*WHAT TO DO:*
From the data that follows, copy every line holding the string "removeAccountProviderType".

*SUPPLIED MATERIAL:*

============================================================

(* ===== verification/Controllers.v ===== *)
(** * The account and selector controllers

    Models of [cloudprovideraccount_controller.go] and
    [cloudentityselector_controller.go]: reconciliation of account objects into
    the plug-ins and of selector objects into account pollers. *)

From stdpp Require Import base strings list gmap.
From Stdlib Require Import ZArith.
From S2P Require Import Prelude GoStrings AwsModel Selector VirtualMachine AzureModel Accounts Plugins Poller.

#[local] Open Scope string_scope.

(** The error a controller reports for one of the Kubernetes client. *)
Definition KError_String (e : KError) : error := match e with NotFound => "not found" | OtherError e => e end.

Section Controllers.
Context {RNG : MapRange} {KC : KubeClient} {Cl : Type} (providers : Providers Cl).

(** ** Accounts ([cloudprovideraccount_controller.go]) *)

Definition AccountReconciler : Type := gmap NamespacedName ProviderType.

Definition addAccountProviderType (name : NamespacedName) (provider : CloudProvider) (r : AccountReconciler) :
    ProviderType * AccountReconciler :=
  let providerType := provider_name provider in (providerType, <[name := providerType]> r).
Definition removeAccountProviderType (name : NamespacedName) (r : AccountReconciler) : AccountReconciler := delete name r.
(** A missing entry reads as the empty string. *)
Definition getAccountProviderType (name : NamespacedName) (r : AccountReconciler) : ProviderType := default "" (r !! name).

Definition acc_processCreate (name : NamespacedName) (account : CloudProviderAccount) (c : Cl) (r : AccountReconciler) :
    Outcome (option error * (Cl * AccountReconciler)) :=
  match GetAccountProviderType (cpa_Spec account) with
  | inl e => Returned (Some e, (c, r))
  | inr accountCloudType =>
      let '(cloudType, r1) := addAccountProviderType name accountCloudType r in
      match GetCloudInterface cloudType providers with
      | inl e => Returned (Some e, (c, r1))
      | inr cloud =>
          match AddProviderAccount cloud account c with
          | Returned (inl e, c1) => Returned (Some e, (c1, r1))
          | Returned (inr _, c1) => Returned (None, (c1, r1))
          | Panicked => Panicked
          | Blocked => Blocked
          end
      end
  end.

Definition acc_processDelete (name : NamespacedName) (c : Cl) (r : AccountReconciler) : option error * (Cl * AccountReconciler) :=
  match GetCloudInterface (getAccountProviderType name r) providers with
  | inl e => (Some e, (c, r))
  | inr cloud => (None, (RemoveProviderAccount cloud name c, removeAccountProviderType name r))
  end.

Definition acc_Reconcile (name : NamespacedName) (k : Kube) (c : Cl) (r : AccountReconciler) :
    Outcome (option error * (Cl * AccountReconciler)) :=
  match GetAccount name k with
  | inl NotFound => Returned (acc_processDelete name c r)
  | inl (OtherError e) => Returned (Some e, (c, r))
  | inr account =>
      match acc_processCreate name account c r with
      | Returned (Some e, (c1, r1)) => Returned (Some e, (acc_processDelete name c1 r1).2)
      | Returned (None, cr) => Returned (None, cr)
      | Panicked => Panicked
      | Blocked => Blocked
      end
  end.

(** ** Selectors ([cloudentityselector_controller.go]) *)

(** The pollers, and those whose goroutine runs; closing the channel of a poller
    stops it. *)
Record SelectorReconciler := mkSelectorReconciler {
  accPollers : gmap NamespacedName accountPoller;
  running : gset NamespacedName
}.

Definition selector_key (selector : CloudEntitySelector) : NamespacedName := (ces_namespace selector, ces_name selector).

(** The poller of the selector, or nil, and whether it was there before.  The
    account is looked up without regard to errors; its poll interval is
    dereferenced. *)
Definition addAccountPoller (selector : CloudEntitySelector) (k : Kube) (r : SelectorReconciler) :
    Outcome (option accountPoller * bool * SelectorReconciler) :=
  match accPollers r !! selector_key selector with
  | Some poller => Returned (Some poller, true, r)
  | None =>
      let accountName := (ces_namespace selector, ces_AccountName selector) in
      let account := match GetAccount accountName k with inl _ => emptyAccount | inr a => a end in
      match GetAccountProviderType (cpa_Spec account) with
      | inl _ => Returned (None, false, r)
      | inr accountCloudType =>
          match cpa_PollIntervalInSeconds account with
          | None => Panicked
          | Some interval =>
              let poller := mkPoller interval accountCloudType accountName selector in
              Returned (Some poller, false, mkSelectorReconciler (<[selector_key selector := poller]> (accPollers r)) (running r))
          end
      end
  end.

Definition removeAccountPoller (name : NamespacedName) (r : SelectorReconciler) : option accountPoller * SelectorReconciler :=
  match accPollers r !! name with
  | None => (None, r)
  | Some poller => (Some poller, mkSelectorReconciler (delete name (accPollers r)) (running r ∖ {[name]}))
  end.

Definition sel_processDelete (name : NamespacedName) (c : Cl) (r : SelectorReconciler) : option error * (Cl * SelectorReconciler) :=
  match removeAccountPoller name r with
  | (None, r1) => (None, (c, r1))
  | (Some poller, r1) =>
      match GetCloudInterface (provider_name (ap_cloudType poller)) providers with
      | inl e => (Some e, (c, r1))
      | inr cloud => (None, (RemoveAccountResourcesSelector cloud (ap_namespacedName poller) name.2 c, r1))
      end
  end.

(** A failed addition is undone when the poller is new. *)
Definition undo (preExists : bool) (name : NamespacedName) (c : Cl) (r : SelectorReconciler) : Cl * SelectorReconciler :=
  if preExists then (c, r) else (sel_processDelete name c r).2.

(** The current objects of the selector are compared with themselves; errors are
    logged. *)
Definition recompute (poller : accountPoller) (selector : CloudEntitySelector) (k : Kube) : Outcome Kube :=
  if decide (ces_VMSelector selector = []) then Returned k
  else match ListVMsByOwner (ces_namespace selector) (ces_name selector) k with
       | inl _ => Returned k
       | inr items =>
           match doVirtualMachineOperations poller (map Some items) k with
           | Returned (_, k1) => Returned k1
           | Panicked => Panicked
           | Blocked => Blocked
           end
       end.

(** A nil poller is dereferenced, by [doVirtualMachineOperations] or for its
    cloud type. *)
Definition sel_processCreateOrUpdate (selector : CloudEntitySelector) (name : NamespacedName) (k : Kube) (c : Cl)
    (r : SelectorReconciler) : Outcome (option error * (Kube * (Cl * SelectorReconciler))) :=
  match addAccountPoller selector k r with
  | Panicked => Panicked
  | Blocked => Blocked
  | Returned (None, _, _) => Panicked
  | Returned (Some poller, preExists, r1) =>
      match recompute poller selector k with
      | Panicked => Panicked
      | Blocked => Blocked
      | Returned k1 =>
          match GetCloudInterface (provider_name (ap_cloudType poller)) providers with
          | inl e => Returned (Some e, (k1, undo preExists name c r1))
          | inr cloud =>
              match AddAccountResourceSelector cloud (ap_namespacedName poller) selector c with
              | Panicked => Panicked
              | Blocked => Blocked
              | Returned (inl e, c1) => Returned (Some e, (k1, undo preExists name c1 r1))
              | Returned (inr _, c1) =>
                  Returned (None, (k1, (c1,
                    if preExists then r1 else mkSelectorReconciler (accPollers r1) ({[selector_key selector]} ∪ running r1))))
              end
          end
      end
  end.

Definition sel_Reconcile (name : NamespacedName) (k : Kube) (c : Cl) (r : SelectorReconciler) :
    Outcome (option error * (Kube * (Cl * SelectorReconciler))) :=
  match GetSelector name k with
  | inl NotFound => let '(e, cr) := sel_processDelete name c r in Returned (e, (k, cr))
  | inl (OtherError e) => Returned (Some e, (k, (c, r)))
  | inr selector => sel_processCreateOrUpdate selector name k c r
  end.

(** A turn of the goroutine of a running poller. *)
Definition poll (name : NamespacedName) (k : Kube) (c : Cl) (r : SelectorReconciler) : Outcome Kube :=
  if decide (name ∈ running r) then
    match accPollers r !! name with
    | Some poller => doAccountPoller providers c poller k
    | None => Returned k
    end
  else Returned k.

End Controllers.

============================================================

*FINISHED EXERCISE:*
Definition removeAccountProviderType (name : NamespacedName) (r : AccountReconciler) : AccountReconciler := delete name r.
  | inr cloud => (None, (RemoveProviderAccount cloud name c, removeAccountProviderType name r))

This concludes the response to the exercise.